▸ Dataset records
Lemma scan_perm chapter names1 names2 :
  names1 ≡ₚ names2 →
  match scan chapter names1, scan chapter names2 with
  | Some es1, Some es2 => es1 ≡ₚ es2
  | None, None => True
  | _, _ => False
  end.
Proof.
  intros Hp.
  destruct (scan chapter names1) as [es1|] eqn:E1,
           (scan chapter names2) as [es2|] eqn:E2; try done.
  - apply scan_Some in E1, E2. subst. by apply matched_perm.
  - apply scan_None in E2 as (f & Hf & Hm).
    assert (scan chapter names1 = None); [|congruence].
    apply scan_None. exists f. by rewrite Hp.
  - apply scan_None in E1 as (f & Hf & Hm).
    assert (scan chapter names2 = None); [|congruence].
    apply scan_None. exists f. by rewrite <- Hp.
Qed.

(** ** The loop over the sorted entries *)

Lemma sources_app ws1 ws2 : sources (ws1 ++ ws2) = sources ws1 ++ sources ws2.
Proof. apply omap_app. Qed.

Lemma section_numbers_app ws1 ws2 :
  section_numbers (ws1 ++ ws2) = section_numbers ws1 ++ section_numbers ws2.
Proof. apply omap_app. Qed.

Lemma sources_headers prev e : sources (headers prev e) = [].
Proof.
  unfold headers. by case_bool_decide; destruct (Py.truthy (e_subsection e)).
Qed.

Lemma section_numbers_headers prev e :
  section_numbers (headers prev e)
  = if bool_decide (Some (e_section e) = prev) then [] else [e_section e].
Proof.
  unfold headers. by case_bool_decide; destruct (Py.truthy (e_subsection e)).
Qed.

Lemma string_app_cons c s t : String c s +:+ t = String c (s +:+ t).
Proof. reflexivity. Qed.

Lemma string_app_assoc s t u : (s +:+ t) +:+ u = s +:+ (t +:+ u).
Proof.
  induction s as [|c s IH]; [done|]. by rewrite !string_app_cons, IH.
Qed.

Lemma tex_app ws1 ws2 : tex (ws1 ++ ws2) = tex ws1 +:+ tex ws2.
Proof.
  induction ws1 as [|w ws1 IH]; simpl; [done|].
  by rewrite IH, string_app_assoc.
Qed.

(** Entries of a section below 1 leave no trace. *)
Lemma write_entries_filter src prev es :
  write_entries src prev es
  = write_entries src prev (filter (λ e, 1 ≤ e_section e) es).
Proof.
  revert prev. induction es as [|e es IH]; intros prev; simpl; [done|].
  rewrite filter_cons. destruct (Z.ltb_spec (e_section e) 1) as [Hlt|Hge].
  - rewrite decide_False by lia. apply IH.
  - rewrite decide_True by lia. simpl.
    destruct (Z.ltb_spec (e_section e) 1); [lia|].
    destruct (read src (e_file e)); [done|]. by rewrite IH.
Qed.

Lemma sources_write_entries src prev es ws :
  write_entries src prev es = (ws, None) →
  sources ws = e_file <$> filter (λ e, 1 ≤ e_section e) es.
Proof.
  revert prev ws. induction es as [|e es IH]; intros prev ws; simpl.
  - by intros [= <-].
  - rewrite filter_cons. destruct (Z.ltb_spec (e_section e) 1) as [Hlt|Hge].
    + rewrite decide_False by lia. apply IH.
    + rewrite decide_True by lia.
      destruct (read src (e_file e)) as [x|text]; [done|].
      destruct (write_entries src (Some (e_section e)) es) as [ws' r] eqn:E.
      intros [= <- ->]. rewrite sources_app, sources_headers. simpl.
      f_equal. by eapply IH.
Qed.
(** One pass of the loop: it changes the three objects of the call and
    no other, as the pass on values changes the local variables. *)
Lemma heap_retrieve_step_run (s : Heap.state) (name : string) ml ul il :
  Heap.well_formed s = true ->
  forallb (Heap.is_record s) ml = true ->
  exists outcome,
    Heap.retrieve_step (List.length (Heap.objects s))
                       (S (List.length (Heap.objects s)))
                       (S (S (List.length (Heap.objects s))))
                       name (Heap.with_locals s ml ul il)
    = Some outcome
    /\ match retrieve_step {| matched := map (Heap.fields_at s) ml;
                              unmatched := ul;
                              seen_ids := il |} name (Heap.view s) with
       | (inl x, _) => outcome = (inl x, Heap.with_locals s ml ul il)
       | (inr l', g) =>
           g = Heap.view s
           /\ exists ml',
                forallb (Heap.is_record s) ml' = true
                /\ matched l' = map (Heap.fields_at s) ml'
                /\ outcome
                   = (inr tt,
                      Heap.with_locals s ml' (unmatched l') (seen_ids l'))
       end.
Proof.
  intros Hwf Hml.
  destruct (well_formed_inv s Hwf) as (db & items & _ & Hitems & _ & Hrec).
  destruct (heap_fuzzy_match_run name default_threshold
              (Heap.with_locals s ml ul il) s items (Heap.view s)
              (old_object s ml ul il _ _ Hitems) (view_lookup s items Hitems))
    as (r & Hheap & Hpure & Hin).
  assert (Hm : match_of (Heap.view s) name = option_map (Heap.fields_at s) r).
  { unfold match_of. now rewrite Hpure. }
  rewrite retrieve_step_run, Hm. cbn [matched unmatched seen_ids].
  unfold Heap.retrieve_step. unfold Heap.bind at 1. rewrite Hheap.
  destruct r as [a|]; cbn [option_map].
  - assert (Ha : Heap.is_record s a = true).
    { destruct (Hin a eq_refl) as [key Hkey].
      rewrite forallb_forall in Hrec. exact (Hrec _ Hkey). }
    destruct (old_record s ml ul il a Ha) as [Ha1 Ha2].
    unfold Heap.bind at 1. rewrite (load_record_run _ a Ha1), Ha2.
    destruct (Dict.truthy (Heap.fields_at s a)).
    + unfold Heap.bind at 1, Heap.lift at 1.
      destruct (Dict.getitem (Heap.fields_at s a) "id") as [x|id] eqn:Hid.
      * eexists. split; reflexivity.
      * unfold Heap.bind at 1. rewrite set_lacks_run.
        destruct (not_in_set id il) as [x|[|]] eqn:Hnew.
        -- eexists. split; reflexivity.
        -- unfold Heap.bind at 1. rewrite append_record_run.
           destruct (old_record s (ml ++ [a]) ul il a Ha) as [Hb1 Hb2].
           unfold Heap.bind at 1. rewrite (load_record_run _ a Hb1), Hb2.
           unfold Heap.bind at 1, Heap.lift at 1. rewrite Hid.
           rewrite (set_add_run _ _ _ _ _ Hnew).
           eexists. split; [reflexivity|]. split; [reflexivity|].
           exists (ml ++ [a]). split; [|split].
           ++ rewrite forallb_app, Hml. simpl. now rewrite Ha.
           ++ now rewrite map_app.
           ++ reflexivity.
        -- eexists. split; [reflexivity|]. split; [reflexivity|].
           exists ml. auto.
    + eexists. split; [reflexivity|]. split; [reflexivity|].
      exists ml. auto.
  - rewrite append_name_run.
    eexists. split; [reflexivity|]. split; [reflexivity|].
    exists ml. auto.
Qed.
(** * recon.nmap: the ThreadedNmap and Searchsploit tasks

    A shallow embedding of [recon/nmap.py].  The two luigi tasks only build
    argument vectors and file names and hand them to the operating system, so
    a run is embedded as the sequence of requests it issues ([effect]) together
    with the way it ends ([outcome]).  Neither task looks at the result of a
    file-system request; a request that fails raises and ends the run at that
    request ([perform_all]).

    Python values are embedded as follows: [str] as [string], one [ascii]
    for one character, which covers the strings of ASCII characters (the
    literals of the two tasks are such, and so is what they build from such
    input); a [dict] as a [gmap], a [set] as a [gset], [bytes] as a list of
    bytes, a list of arguments as [list string].

    Each task is embedded twice: as the list of the requests of a run in
    which no request fails ([run]), and on a directory tree, request by
    request, where the first request that fails ends the run ([run_on]). *)

From Stdlib Require Import ZArith Ascii String List Lia.
From Stdlib.Strings Require Import Byte.
From stdpp Require Import gmap strings list fin_maps.

Open Scope string_scope.
Open Scope list_scope.

(** ** Python string primitives *)

Module PyStr.

(** [sep.join(parts)] *)
Definition join (sep : string) (parts : list string) : string :=
  String.concat sep parts.

(** [s.startswith(p)] *)
Fixpoint startswith (p s : string) : bool :=
  match p, s with
  | EmptyString, _ => true
  | String a p', String b s' => if Ascii.eqb a b then startswith p' s' else false
  | String _ _, EmptyString => false
  end.

(** [s.endswith(p)] *)
Definition endswith (p s : string) : bool :=
  (String.length p <=? String.length s)%nat
  && String.eqb (substring (String.length s - String.length p) (String.length p) s) p.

▸ Brief
In the listing, find every line with the word "prev" and state how many there are, nothing more.

▸ Answer for the task
11